GIVEN DATA:
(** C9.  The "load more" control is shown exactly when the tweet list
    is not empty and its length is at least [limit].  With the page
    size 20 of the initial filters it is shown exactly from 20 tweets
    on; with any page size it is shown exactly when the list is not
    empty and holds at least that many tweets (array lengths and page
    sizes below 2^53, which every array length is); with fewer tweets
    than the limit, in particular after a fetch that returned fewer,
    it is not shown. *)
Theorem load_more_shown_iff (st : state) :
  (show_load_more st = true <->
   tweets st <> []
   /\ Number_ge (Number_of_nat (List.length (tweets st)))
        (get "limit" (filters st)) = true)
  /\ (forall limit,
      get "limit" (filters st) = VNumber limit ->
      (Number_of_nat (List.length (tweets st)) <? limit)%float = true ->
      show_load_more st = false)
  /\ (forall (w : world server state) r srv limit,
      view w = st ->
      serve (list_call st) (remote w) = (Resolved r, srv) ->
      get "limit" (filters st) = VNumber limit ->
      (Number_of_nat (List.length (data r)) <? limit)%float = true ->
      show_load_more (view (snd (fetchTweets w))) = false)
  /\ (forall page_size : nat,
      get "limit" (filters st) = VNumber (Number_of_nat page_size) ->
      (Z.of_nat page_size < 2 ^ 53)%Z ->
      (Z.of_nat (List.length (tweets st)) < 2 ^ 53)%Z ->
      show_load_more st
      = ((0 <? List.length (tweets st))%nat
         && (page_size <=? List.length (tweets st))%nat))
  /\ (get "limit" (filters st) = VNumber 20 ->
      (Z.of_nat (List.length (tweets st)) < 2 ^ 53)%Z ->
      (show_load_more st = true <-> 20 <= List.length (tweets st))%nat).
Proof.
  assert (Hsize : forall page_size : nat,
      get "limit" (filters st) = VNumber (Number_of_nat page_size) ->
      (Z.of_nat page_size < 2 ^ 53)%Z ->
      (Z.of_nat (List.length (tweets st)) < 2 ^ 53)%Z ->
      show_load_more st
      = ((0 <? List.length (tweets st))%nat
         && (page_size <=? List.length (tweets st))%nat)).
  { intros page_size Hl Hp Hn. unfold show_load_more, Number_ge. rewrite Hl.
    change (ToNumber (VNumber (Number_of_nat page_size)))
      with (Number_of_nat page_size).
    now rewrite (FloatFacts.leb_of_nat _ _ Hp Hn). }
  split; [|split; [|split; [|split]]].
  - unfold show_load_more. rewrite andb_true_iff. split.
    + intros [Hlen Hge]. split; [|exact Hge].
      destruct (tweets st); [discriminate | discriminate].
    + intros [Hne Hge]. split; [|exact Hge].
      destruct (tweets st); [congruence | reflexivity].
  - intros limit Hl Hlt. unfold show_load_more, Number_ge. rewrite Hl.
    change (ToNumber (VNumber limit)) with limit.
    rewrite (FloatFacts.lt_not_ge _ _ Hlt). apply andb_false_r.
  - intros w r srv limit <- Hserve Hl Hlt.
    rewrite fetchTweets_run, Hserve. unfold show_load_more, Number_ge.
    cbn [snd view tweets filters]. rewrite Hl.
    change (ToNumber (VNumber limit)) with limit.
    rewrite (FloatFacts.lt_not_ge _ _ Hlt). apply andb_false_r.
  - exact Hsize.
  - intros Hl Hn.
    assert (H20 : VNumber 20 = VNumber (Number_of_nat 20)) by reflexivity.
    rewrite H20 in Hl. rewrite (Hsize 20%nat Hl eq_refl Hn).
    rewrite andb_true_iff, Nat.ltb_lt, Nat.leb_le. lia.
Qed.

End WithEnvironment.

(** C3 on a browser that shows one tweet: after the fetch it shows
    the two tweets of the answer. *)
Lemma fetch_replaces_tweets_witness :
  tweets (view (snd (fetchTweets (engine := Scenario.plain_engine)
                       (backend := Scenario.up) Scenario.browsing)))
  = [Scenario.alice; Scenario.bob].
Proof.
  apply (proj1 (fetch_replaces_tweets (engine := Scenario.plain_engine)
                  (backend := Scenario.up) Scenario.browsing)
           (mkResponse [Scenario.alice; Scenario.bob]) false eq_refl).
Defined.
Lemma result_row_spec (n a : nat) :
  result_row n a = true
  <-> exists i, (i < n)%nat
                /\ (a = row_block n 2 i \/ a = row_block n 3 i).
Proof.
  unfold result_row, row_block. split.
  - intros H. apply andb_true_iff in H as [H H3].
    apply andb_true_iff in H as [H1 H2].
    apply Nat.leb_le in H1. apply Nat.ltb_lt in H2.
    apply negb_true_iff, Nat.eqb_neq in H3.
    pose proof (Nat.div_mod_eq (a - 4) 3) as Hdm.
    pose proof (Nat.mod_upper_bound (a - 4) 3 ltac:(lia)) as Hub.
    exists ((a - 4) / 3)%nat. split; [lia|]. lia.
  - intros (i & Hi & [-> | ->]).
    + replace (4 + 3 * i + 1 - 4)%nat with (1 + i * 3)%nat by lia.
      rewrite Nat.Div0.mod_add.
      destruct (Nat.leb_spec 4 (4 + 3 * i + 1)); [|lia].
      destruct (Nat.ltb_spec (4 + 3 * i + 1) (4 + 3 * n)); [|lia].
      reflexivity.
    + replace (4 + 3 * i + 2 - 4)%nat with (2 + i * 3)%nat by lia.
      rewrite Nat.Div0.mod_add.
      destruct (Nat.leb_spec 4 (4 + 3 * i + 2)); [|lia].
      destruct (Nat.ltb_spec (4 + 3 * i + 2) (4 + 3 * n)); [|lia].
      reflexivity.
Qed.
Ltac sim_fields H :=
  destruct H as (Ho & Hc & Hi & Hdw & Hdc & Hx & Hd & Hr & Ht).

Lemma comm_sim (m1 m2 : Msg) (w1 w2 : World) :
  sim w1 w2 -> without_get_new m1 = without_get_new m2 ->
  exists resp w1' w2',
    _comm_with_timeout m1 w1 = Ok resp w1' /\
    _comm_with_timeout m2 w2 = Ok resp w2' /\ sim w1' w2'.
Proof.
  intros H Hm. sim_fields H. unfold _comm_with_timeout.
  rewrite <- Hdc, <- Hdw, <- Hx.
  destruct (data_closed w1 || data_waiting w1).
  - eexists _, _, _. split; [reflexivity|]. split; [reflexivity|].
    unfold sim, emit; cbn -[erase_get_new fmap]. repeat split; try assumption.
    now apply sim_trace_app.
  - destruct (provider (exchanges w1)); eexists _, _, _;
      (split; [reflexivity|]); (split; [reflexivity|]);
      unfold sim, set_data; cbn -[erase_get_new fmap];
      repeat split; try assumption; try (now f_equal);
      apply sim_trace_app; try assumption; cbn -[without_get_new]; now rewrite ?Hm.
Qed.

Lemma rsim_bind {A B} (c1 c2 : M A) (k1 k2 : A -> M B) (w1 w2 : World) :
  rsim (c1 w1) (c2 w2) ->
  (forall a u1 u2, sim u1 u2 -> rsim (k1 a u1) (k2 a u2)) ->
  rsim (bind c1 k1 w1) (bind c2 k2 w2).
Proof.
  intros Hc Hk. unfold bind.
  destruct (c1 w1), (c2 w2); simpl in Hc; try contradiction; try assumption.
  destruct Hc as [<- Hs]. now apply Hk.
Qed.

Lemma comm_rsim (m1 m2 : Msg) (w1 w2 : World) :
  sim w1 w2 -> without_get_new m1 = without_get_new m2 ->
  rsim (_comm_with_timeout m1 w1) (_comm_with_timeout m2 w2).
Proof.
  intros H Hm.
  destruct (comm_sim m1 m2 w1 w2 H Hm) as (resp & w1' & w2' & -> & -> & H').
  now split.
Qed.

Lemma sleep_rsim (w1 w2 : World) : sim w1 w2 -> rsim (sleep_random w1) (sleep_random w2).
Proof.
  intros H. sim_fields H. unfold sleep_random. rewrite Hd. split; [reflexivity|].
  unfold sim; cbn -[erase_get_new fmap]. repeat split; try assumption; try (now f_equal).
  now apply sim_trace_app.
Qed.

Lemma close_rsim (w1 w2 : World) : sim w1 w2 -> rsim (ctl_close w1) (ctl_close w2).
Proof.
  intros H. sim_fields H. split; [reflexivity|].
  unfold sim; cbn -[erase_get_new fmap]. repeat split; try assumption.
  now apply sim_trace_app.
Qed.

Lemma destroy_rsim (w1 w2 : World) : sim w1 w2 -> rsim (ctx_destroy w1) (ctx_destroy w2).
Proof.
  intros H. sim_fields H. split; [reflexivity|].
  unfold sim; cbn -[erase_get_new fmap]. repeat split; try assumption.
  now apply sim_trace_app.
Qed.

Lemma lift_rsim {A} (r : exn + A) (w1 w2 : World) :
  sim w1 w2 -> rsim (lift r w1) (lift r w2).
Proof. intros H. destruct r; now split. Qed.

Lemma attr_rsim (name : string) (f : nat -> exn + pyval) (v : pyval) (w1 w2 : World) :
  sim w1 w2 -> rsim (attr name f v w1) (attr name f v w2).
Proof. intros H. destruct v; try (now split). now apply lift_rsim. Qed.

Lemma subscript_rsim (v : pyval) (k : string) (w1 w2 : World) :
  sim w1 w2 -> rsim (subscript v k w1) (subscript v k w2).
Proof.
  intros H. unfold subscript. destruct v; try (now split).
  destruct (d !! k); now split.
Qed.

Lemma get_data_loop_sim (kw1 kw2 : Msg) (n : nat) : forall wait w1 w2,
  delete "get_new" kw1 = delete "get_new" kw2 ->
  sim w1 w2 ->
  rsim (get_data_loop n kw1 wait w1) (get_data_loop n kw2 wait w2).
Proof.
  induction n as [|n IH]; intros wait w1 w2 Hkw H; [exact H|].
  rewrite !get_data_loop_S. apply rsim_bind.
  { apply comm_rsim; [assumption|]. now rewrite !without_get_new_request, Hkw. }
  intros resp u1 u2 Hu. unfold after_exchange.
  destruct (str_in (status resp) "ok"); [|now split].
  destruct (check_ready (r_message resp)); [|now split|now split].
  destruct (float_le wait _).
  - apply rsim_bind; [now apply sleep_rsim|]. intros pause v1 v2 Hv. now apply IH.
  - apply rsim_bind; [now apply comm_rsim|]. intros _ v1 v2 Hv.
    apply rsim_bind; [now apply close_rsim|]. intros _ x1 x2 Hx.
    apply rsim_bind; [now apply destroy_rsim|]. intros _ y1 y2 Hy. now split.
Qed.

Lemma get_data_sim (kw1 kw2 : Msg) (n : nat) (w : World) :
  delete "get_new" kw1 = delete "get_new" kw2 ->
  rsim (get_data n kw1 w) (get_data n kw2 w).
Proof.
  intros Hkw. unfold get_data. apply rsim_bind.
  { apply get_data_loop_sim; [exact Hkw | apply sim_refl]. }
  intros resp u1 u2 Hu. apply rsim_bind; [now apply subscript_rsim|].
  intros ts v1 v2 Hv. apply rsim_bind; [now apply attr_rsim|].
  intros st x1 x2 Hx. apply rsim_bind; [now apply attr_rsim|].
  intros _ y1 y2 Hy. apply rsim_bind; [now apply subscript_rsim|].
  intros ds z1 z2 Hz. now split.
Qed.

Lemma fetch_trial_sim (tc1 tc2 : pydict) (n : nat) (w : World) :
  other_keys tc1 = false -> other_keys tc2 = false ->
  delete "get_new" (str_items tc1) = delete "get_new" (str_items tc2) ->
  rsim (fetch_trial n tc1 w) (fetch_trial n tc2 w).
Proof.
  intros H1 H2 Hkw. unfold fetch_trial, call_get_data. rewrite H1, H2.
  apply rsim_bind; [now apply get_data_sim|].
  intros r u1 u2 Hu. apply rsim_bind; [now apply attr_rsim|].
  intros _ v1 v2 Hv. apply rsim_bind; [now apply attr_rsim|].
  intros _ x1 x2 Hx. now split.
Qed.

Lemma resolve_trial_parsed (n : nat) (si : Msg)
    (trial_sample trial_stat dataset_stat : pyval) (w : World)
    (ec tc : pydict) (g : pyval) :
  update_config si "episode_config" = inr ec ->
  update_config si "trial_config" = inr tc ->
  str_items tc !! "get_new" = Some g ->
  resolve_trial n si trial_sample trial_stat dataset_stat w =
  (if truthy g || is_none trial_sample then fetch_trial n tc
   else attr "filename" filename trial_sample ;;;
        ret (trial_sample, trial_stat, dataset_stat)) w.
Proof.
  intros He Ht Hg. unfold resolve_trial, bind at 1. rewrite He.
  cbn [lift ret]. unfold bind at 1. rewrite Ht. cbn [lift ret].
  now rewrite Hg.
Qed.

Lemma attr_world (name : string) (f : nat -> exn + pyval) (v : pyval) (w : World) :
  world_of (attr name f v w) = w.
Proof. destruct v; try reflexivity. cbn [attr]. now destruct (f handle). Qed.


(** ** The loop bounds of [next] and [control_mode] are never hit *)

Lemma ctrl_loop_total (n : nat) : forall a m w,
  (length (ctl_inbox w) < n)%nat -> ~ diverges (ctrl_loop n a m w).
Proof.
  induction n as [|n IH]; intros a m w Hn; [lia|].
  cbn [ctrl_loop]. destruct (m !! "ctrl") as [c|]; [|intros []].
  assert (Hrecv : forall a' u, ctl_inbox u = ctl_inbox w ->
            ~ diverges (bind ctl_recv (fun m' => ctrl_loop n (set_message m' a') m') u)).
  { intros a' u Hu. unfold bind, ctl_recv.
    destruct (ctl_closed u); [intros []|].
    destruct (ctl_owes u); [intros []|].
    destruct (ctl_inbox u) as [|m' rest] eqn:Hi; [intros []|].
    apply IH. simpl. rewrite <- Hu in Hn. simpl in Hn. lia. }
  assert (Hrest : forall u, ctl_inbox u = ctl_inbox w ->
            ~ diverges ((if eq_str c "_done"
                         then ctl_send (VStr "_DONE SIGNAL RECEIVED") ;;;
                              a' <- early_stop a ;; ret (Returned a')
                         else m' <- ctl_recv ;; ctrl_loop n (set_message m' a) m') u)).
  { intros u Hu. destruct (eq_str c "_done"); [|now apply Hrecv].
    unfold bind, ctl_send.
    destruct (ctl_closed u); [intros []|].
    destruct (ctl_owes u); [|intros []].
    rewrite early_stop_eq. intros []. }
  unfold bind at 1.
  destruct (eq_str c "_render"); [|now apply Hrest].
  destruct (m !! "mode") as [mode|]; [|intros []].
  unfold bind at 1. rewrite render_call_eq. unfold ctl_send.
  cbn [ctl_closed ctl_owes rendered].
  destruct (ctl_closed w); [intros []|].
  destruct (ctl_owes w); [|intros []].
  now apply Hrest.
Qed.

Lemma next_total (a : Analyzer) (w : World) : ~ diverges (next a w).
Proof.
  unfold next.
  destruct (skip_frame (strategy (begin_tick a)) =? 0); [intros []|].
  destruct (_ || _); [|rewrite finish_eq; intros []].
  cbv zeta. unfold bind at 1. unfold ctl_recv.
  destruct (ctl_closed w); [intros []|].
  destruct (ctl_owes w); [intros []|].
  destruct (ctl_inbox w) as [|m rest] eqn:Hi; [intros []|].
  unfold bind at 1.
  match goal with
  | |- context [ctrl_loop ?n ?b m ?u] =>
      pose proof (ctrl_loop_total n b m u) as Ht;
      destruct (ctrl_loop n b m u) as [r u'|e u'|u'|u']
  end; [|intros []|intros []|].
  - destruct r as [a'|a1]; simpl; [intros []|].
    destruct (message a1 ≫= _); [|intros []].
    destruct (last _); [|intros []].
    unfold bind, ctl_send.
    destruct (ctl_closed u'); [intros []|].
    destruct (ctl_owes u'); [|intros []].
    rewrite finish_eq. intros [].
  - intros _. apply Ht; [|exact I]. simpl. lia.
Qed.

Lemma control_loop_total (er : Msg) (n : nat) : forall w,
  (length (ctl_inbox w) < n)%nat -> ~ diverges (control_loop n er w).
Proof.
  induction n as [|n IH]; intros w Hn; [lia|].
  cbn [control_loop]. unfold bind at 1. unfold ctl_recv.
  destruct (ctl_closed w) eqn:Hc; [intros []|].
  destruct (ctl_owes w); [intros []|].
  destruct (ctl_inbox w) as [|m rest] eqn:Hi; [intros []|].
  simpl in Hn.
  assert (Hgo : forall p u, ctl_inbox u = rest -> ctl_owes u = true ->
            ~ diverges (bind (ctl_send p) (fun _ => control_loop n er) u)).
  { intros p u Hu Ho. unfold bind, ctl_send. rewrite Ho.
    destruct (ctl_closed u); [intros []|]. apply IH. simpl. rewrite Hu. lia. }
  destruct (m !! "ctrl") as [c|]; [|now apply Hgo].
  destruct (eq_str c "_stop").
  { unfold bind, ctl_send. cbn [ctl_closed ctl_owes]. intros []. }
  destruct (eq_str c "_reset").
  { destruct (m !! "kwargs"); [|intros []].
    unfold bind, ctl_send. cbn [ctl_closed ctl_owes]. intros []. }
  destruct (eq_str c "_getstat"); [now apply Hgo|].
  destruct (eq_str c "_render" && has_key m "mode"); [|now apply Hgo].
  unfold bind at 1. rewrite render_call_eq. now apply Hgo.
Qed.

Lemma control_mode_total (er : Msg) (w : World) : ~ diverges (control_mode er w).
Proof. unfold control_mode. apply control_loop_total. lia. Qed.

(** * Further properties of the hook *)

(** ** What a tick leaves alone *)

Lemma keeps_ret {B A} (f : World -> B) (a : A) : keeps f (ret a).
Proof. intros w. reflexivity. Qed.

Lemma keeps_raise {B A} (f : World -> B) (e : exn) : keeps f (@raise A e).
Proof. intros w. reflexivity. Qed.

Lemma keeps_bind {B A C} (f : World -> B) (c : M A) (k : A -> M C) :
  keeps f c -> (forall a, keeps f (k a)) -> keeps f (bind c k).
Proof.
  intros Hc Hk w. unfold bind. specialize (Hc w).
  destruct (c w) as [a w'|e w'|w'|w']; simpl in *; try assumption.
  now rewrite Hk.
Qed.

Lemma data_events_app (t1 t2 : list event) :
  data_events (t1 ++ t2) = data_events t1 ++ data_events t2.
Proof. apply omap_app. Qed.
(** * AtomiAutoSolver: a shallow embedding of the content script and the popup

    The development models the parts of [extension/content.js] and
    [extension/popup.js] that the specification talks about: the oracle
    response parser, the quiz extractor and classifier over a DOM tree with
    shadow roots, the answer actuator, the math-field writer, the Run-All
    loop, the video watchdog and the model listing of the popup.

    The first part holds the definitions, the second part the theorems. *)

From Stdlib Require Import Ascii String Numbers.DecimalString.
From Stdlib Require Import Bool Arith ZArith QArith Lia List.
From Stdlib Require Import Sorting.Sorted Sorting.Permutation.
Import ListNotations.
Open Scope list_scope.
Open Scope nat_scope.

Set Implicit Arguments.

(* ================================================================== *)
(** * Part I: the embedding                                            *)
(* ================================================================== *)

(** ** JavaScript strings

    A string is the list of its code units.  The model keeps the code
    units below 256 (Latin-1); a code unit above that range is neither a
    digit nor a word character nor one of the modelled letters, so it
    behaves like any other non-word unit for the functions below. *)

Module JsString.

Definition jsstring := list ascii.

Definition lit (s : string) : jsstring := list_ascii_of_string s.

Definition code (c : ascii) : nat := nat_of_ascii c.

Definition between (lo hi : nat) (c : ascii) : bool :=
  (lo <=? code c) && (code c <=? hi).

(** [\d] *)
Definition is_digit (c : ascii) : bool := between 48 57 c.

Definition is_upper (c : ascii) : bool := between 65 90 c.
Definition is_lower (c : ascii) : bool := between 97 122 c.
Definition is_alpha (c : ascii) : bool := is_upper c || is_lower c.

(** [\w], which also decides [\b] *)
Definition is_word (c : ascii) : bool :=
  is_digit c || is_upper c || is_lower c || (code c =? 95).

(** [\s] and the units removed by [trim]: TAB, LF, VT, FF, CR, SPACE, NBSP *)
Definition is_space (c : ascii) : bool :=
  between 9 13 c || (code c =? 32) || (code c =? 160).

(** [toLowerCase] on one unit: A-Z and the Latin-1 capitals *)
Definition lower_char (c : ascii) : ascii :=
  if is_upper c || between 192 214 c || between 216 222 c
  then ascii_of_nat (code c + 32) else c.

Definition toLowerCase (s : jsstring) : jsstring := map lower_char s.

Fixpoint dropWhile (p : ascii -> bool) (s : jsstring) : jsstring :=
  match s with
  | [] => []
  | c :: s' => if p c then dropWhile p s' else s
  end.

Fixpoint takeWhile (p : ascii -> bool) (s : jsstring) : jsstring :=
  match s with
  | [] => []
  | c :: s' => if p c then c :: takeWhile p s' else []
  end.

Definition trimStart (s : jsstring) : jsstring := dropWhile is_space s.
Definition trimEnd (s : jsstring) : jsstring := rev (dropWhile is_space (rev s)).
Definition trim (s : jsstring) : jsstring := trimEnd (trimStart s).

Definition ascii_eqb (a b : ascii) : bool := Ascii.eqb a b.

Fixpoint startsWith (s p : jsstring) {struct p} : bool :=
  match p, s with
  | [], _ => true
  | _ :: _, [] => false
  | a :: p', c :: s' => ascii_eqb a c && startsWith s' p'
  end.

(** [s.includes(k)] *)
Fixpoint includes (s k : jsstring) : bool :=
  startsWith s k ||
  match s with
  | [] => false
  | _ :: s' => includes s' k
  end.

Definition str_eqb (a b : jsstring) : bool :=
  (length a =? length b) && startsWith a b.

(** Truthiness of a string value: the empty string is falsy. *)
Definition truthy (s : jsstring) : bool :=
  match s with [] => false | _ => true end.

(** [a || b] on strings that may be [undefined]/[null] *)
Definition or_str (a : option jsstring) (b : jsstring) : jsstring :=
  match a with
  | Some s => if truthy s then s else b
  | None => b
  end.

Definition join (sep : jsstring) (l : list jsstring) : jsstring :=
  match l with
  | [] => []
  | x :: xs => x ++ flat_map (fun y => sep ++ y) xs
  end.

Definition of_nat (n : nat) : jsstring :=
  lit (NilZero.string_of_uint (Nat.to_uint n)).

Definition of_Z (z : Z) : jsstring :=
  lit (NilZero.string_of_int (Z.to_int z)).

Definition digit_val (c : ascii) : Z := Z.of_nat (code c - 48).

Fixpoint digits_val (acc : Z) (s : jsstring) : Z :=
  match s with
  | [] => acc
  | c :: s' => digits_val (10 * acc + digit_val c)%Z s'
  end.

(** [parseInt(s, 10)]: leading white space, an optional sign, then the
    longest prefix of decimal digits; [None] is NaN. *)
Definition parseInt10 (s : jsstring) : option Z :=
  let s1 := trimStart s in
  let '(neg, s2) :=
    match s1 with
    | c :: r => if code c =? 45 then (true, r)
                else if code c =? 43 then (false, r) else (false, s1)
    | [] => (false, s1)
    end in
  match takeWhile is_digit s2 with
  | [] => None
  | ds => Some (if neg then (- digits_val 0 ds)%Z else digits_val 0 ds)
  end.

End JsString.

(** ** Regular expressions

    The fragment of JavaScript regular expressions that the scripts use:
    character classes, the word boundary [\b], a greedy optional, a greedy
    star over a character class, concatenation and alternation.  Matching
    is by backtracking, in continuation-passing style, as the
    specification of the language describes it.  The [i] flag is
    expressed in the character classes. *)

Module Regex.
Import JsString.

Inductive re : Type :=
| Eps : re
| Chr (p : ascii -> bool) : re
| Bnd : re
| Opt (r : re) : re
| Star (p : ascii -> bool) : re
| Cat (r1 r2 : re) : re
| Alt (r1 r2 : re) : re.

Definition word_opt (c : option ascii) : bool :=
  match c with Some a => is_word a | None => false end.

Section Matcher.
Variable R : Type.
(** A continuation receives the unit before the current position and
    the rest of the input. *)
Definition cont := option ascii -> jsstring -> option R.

HOW TO COMPLETE THIS TASK:
Copy out all lines above that include the string "Hsize".

ANSWER SPACE:
  assert (Hsize : forall page_size : nat,
  - exact Hsize.
    rewrite H20 in Hl. rewrite (Hsize 20%nat Hl eq_refl Hn).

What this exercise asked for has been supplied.